(* ===== verification/Spinlock.v ===== *)
(** * Spinlocks (src/kernel/kern/spinlock.c, src/kernel/kern/distlock.c)

    The lock word is 0 when the lock is free, -1 when a writer holds it and the number of
    readers otherwise; a writer that finds readers sets the sign bit of the word.  Every
    access to the word is one step of a thread; interrupts and the count of held locks are
    local to the thread. *)

From stdpp Require Import relations.
From S2P Require Import Prelude Threads Lock.

Open Scope Z_scope.

Definition SL_WRITER : Z := 0x80000000.

(** The calls a thread may make when it holds nothing. *)
Inductive call := CLock | CLockNoirq | CTry | CRd | CTryRd.

Inductive pc :=
  | Idle
  | Lock_load (noirq : bool)              (* val = *ptr *)
  | Lock_mark (noirq : bool) (val : Z)    (* cpu_atomic_cas(ptr, val, val | SL_WRITER) *)
  | Lock_cas (noirq : bool)               (* cpu_atomic_cas(ptr, 0, -1) *)
  | Rd_load
  | Rd_cas (val : Z)
  | Try_load
  | Try_cas
  | Tryrd_load
  | Tryrd_cas (val : Z)
  | Held (noirq : bool)
  | RdHeld
  | Unl_test (noirq : bool)               (* if( *ptr < 0) *)
  | Unl_store                             (* *ptr = 0 *)
  | Unl_add                               (* cpu_atomic_add(ptr, -1) *)
  | Unl_count                             (* assert(this->locks_count > 0); ... *)
  | Fault.

Notation thread := (lthread pc).

(** [spinlock_check]: the thread may give up the processor; its interrupts are enabled and
    disabled again. *)
Definition spinlock_check (th : thread) : thread :=
  cpu_disable_all_irq (cpu_restore_irq th).

(** The end of [__full_spinlock_lock]. *)
Definition lock_got (noirq : bool) (th : thread) : thread :=
  let th := count_add false 1 th in
  at_loc (Held noirq) (if noirq then save_irq th else cpu_restore_irq th).

(** The end of the other functions that take the lock. *)
Definition got (p : pc) (th : thread) : thread := at_loc p (cpu_restore_irq (count_add false 1 th)).

(** [return 1]. *)
Definition try_failed (th : thread) : thread := at_loc Idle (cpu_restore_irq th).

Definition start (c : call) (th : thread) : thread :=
  let th := cpu_disable_all_irq th in
  match c with
  | CLock => at_loc (Lock_load false) th
  | CLockNoirq => at_loc (Lock_load true) th
  | CTry => at_loc Try_load th
  | CRd => at_loc Rd_load th
  | CTryRd => at_loc Tryrd_load th
  end.

(** The steps of a thread that makes the calls [calls].  The word is [val]. *)
Definition tstep (calls : list call) (t : Z) (val : Z) (th : thread) : list (Z * thread) :=
  match loc th with
  | Idle => (λ c, (val, start c th)) <$> calls
  (* __full_spinlock_lock *)
  | Lock_load q =>
      if val >? 0 then [(val, at_loc (Lock_mark q val) th)]
      else if negb (val =? 0) then [(val, spinlock_check th)]
      else [(val, at_loc (Lock_cas q) th)]
  | Lock_mark q v =>
      (λ x : Z * bool, (x.1, at_loc (Lock_load q) th))
        <$> cpu_atomic_cas val v (s32 (Z.lor v SL_WRITER))
  | Lock_cas q =>
      (λ x : Z * bool, (x.1, if x.2 then lock_got q th else at_loc (Lock_load q) th))
        <$> cpu_atomic_cas val 0 (-1)
  (* spinlock_rdlock *)
  | Rd_load =>
      if val <? 0 then [(val, spinlock_check th)] else [(val, at_loc (Rd_cas val) th)]
  | Rd_cas v =>
      (λ x : Z * bool, (x.1, if x.2 then got RdHeld th else at_loc Rd_load th))
        <$> cpu_atomic_cas val v (s32 (v + 1))
  (* __spinlock_trylock *)
  | Try_load => [(val, if val =? 0 then at_loc Try_cas th else try_failed th)]
  | Try_cas =>
      (λ x : Z * bool, (x.1, if x.2 then got (Held false) th else try_failed th))
        <$> cpu_atomic_cas val 0 (-1)
  (* spinlock_tryrdlock *)
  | Tryrd_load => [(val, if 0 <=? val then at_loc (Tryrd_cas val) th else try_failed th)]
  | Tryrd_cas v =>
      (λ x : Z * bool, (x.1, if x.2 then got RdHeld th else try_failed th))
        <$> cpu_atomic_cas val v (s32 (v + 1))
  (* __full_spinlock_unlock *)
  | Held q =>
      [(val, at_loc (Unl_test q) (if q then load_irq th else cpu_disable_all_irq th))]
  | RdHeld => [(val, at_loc (Unl_test false) (cpu_disable_all_irq th))]
  | Unl_test _ => [(val, at_loc (if val <? 0 then Unl_store else Unl_add) th)]
  | Unl_store => [(0, at_loc Unl_count th)]
  | Unl_add => [((cpu_atomic_add val (-1)).1, at_loc Unl_count th)]
  | Unl_count =>
      if locks_count th >? 0
      then [(val, at_loc Idle (cpu_restore_irq (count_add false (-1) th)))]
      else [(val, at_loc Fault th)]
  | Fault => []
  end.

(** [spinlock_init]. *)
Definition spinlock_init : Z := 0.

Definition idle (th : thread) : Prop := loc th = Idle ∧ 0 ≤ locks_count th.

(** Inside the critical section. *)
Definition holds (th : thread) : bool := match loc th with Held _ => true | _ => false end.

(** Responsible for the word being -1: until the store of 0. *)
Definition owner (th : thread) : bool :=
  match loc th with Held _ | Unl_test _ | Unl_store => true | _ => false end.

(** ** Exclusive use: [lock], [lock_noirq], [trylock] and [unlock] *)

Definition excl : list call := [CLock; CLockNoirq; CTry].

(** What the thread [th] keeps of what it was at the start, [th0]. *)
Definition excl_ok (th0 th : thread) : Prop :=
  match loc th with
  | Idle => irq th = irq th0 ∧ locks_count th = locks_count th0
  | Lock_load _ | Lock_cas _ | Try_load | Try_cas =>
      irq th = 0 ∧ mode th = irq th0 ∧ locks_count th = locks_count th0
  | Held false => irq th = irq th0 ∧ locks_count th = locks_count th0 + 1
  | Held true => irq th = 0 ∧ irq_state th = irq th0 ∧ locks_count th = locks_count th0 + 1
  | Unl_test _ | Unl_store | Unl_count =>
      irq th = 0 ∧ mode th = irq th0 ∧ locks_count th = locks_count th0 + 1
  | _ => False
  end.

Definition excl_inv (ts0 : gmap Z thread) (w : sys Z thread) : Prop :=
  (w.1 = 0 ∨ w.1 = -1) ∧ count_pc owner w.2 = - w.1 ∧
  ∀ t th, w.2 !! t = Some th →
    ∃ th0, ts0 !! t = Some th0 ∧ 0 ≤ locks_count th0 ∧ excl_ok th0 th.

(** One step of one thread, given what [count_pc] knows about it. *)
Lemma excl_step th0 t val th val' th' :
  (val = 0 ∨ val = -1) → (owner th = true → val = -1) → 0 ≤ locks_count th0 →
  excl_ok th0 th → (val', th') ∈ tstep excl t val th →
  (val' = 0 ∨ val' = -1) ∧ val' - val = b2z (owner th) - b2z (owner th') ∧ excl_ok th0 th'.
Proof.
  intros Hv Ho Hc Hok Hin. destruct th as [p i m s c d]. unfold excl_ok in Hok.
  unfold tstep in Hin. unfold owner in Ho. cbn in Hok, Hin, Ho.
  destruct p; try done; try destruct noirq; cbn in Hin;
    repeat match type of Hin with context [if ?b then _ else _] => destruct b eqn:? end;
    rewrite ?list_elem_of_fmap, ?elem_of_cons, ?elem_of_nil in Hin;
    destruct_or?; destruct_and?; try done;
    try (destruct Hin as ([v b] & [= -> ->] & [(-> & -> & ->)|(-> & ->)]%cas_inv));
    simplify_eq; try (specialize (Ho eq_refl)); try lia;
    unfold excl_ok, owner, b2z; cbn; repeat split; try lia; auto.
Qed.

Lemma excl_step_inv ts0 s ts t p s' p' :
  excl_inv ts0 (s, ts) → ts !! t = Some p → (s', p') ∈ tstep excl t s p →
  excl_inv ts0 (s', <[t := p']> ts).
Proof.
  intros (Hv & Hc & Hok) Ht Hin. cbn in Hv, Hc, Hok.
  destruct (Hok t p Ht) as (th0 & H0 & Hl & Hp).
  destruct (excl_step th0 t s p s' p') as (Hv' & Hd & Hp'); try done.
  { intros Ho. pose proof (count_pc_elem owner ts t p Ht Ho). lia. }
  split; [done|]. split; cbn.
  - rewrite (count_pc_insert owner ts t p p' Ht). lia.
  - intros u th. rewrite lookup_insert_Some. intros [[-> <-]|[_ Hu]]; eauto.
Qed.

Lemma excl_reach_inv ts0 s ts :
  (∀ t th, ts0 !! t = Some th → idle th) →
  rtc (sstep (tstep excl)) (spinlock_init, ts0) (s, ts) → excl_inv ts0 (s, ts).
Proof.
  intros Hi Hr. eapply (sys_invariant (tstep excl) (excl_inv ts0)); [|exact Hr|].
  - intros. by eapply excl_step_inv.
  - split; [by left|]. split; cbn.
    + apply count_pc_none. intros t th [Hl _]%Hi. unfold owner. by rewrite Hl.
    + intros t th Ht. exists th. destruct (Hi t th Ht) as [Hl Hc].
      unfold excl_ok. rewrite Hl. auto.
Qed.

Lemma holds_owner th : holds th = true → owner th = true.
Proof. unfold holds, owner. by destruct (loc th). Qed.

Lemma count_holds_owner ts : count_pc holds ts ≤ count_pc owner ts.
Proof. apply count_pc_mono, holds_owner. Qed.

#[export] Instance spinlock_lock : Lock Z thread := {
  lk_step := tstep excl; lk_init := spinlock_init; lk_idle := idle; lk_holds := holds;
  lk_max := wsize
}.

#[export] Instance spinlock_lock_laws : LockLaws Z thread.
Proof.
  split.
  - intros th [Hl _]. cbn. unfold holds. by rewrite Hl.
  - intros ts0 s ts Hi _ Hr. destruct (excl_reach_inv ts0 s ts Hi Hr) as (Hv & Hc & _).
    pose proof (count_holds_owner ts). cbn in *. lia.
Qed.

(** A thread that waits for the lock, alone on the processor when the word is 0, gets it. *)
Lemma lock_solo val ts t q th :
  val = 0 → ts !! t = Some th → loc th = Lock_load q →
  ∃ ts', run (tstep excl) (val, ts) [(t, 0%nat); (t, 0%nat)] = Some (-1, ts') ∧
    loc <$> ts' !! t = Some (Held q).
Proof.
  intros -> Ht Hl.
  assert (tstep excl t 0 th = [(0, at_loc (Lock_cas q) th)]) as E1
    by (unfold tstep; by rewrite Hl).
  cbn [run snd fst mbind option_bind]. rewrite Ht. cbn [mbind option_bind]. rewrite E1. cbn.
  rewrite lookup_insert_eq. cbn. eexists. split; [reflexivity|].
  rewrite insert_insert_eq, lookup_insert_eq. cbn. by destruct q.
Qed.

(** C24. A spinlock used through [spinlock_lock], [spinlock_lock_noirq], [spinlock_trylock] and the
    unlock functions: for any threads and any interleaving at most one thread is inside the
    critical section; the word is 0 or -1, and it is 0 exactly when no thread is between the
    compare-and-swap that took the lock and the store that gives it back; the assertion of the unlock function holds; the count of held locks and
    the interrupt state of every thread are what they were, plus the lock it holds; and when
    no thread has the lock a thread that spins gets it by running alone. *)
Theorem spinlock_mutex ts0 s ts :
  (∀ t th, ts0 !! t = Some th → idle th) →
  rtc (sstep (tstep excl)) (spinlock_init, ts0) (s, ts) →
  (∀ t u th th', ts !! t = Some th → ts !! u = Some th' →
     holds th = true → holds th' = true → t = u) ∧
  (s = 0 ∨ s = -1) ∧ (s = 0 ↔ ∀ t th, ts !! t = Some th → owner th = false) ∧
  (∀ t th, ts !! t = Some th → ∃ th0, ts0 !! t = Some th0 ∧ loc th ≠ Fault ∧
     (loc th = Idle ∨ loc th = Held false → irq th = irq th0) ∧
     (loc th = Held true → irq th = 0 ∧ irq_state th = irq th0) ∧
     (loc th = Idle → locks_count th = locks_count th0) ∧
     (holds th = true → locks_count th = locks_count th0 + 1)) ∧
  (∀ t q th, ts !! t = Some th → loc th = Lock_load q →
     (∀ u th', ts !! u = Some th' → owner th' = false) →
     ∃ l s' ts', run (tstep excl) (s, ts) l = Some (s', ts') ∧
       loc <$> ts' !! t = Some (Held q) ∧ Forall (λ x, x.1 = t) l).
Proof.
  intros Hi Hr. destruct (excl_reach_inv ts0 s ts Hi Hr) as (Hv & Hc & Hok). cbn in Hv, Hc, Hok.
  split; [|split; [done|split; [|split]]].
  - intros t u th th' Ht Hu H1 H2. destruct (decide (t = u)) as [|Hne]; [done|].
    pose proof (count_pc_two owner ts t u th th' Ht Hu (holds_owner _ H1) (holds_owner _ H2) Hne).
    lia.
  - split.
    + intros E t th Ht. apply not_true_is_false. intros Ho. pose proof (count_pc_elem owner ts t th Ht Ho). lia.
    + intros Hno. rewrite (count_pc_none owner ts Hno) in Hc. lia.
  - intros t th Ht. destruct (Hok t th Ht) as (th0 & H0 & _ & Hp). exists th0.
    split; [done|]. unfold excl_ok, holds in *.
    destruct (loc th) as [|[]|[] ?|[]| | | | | | |[]| |[]| | | |]; naive_solver.
  - intros t q th Ht Hl Hno. assert (s = 0) as ->.
    { rewrite (count_pc_none owner ts Hno) in Hc. lia. }
    destruct (lock_solo 0 ts t q th eq_refl Ht Hl) as (ts' & Hrun & Hh).
    exists [(t, 0%nat); (t, 0%nat)], (-1), ts'. repeat constructor; done.
Qed.

(** Threads of the examples below. *)
Definition th_idle : thread :=
  {| loc := Idle; irq := 1; mode := 0; irq_state := 0; locks_count := 0;
     distlocks_count := 0 |}.

Lemma at_pc_idle ts t th : at_pc th_idle ts !! t = Some th → idle th.
Proof. intros ->%at_pc_lookup. split; cbn; [done|lia]. Qed.

(** Thread 1 takes the lock, thread 2 finds it taken and spins, thread 3's [trylock] fails. *)
Definition excl_example : option (sys Z thread) :=
  run (tstep excl) (spinlock_init, at_pc th_idle [1; 2; 3])
    [(1, 0%nat); (1, 0%nat); (2, 1%nat); (1, 0%nat); (2, 0%nat); (3, 2%nat); (3, 0%nat)].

Task requirements
From the listing above, pick out each line where the word "Prop" appears.

Answer space
Definition idle (th : thread) : Prop := loc th = Idle ∧ 0 ≤ locks_count th.
Definition excl_ok (th0 th : thread) : Prop :=
Definition excl_inv (ts0 : gmap Z thread) (w : sys Z thread) : Prop :=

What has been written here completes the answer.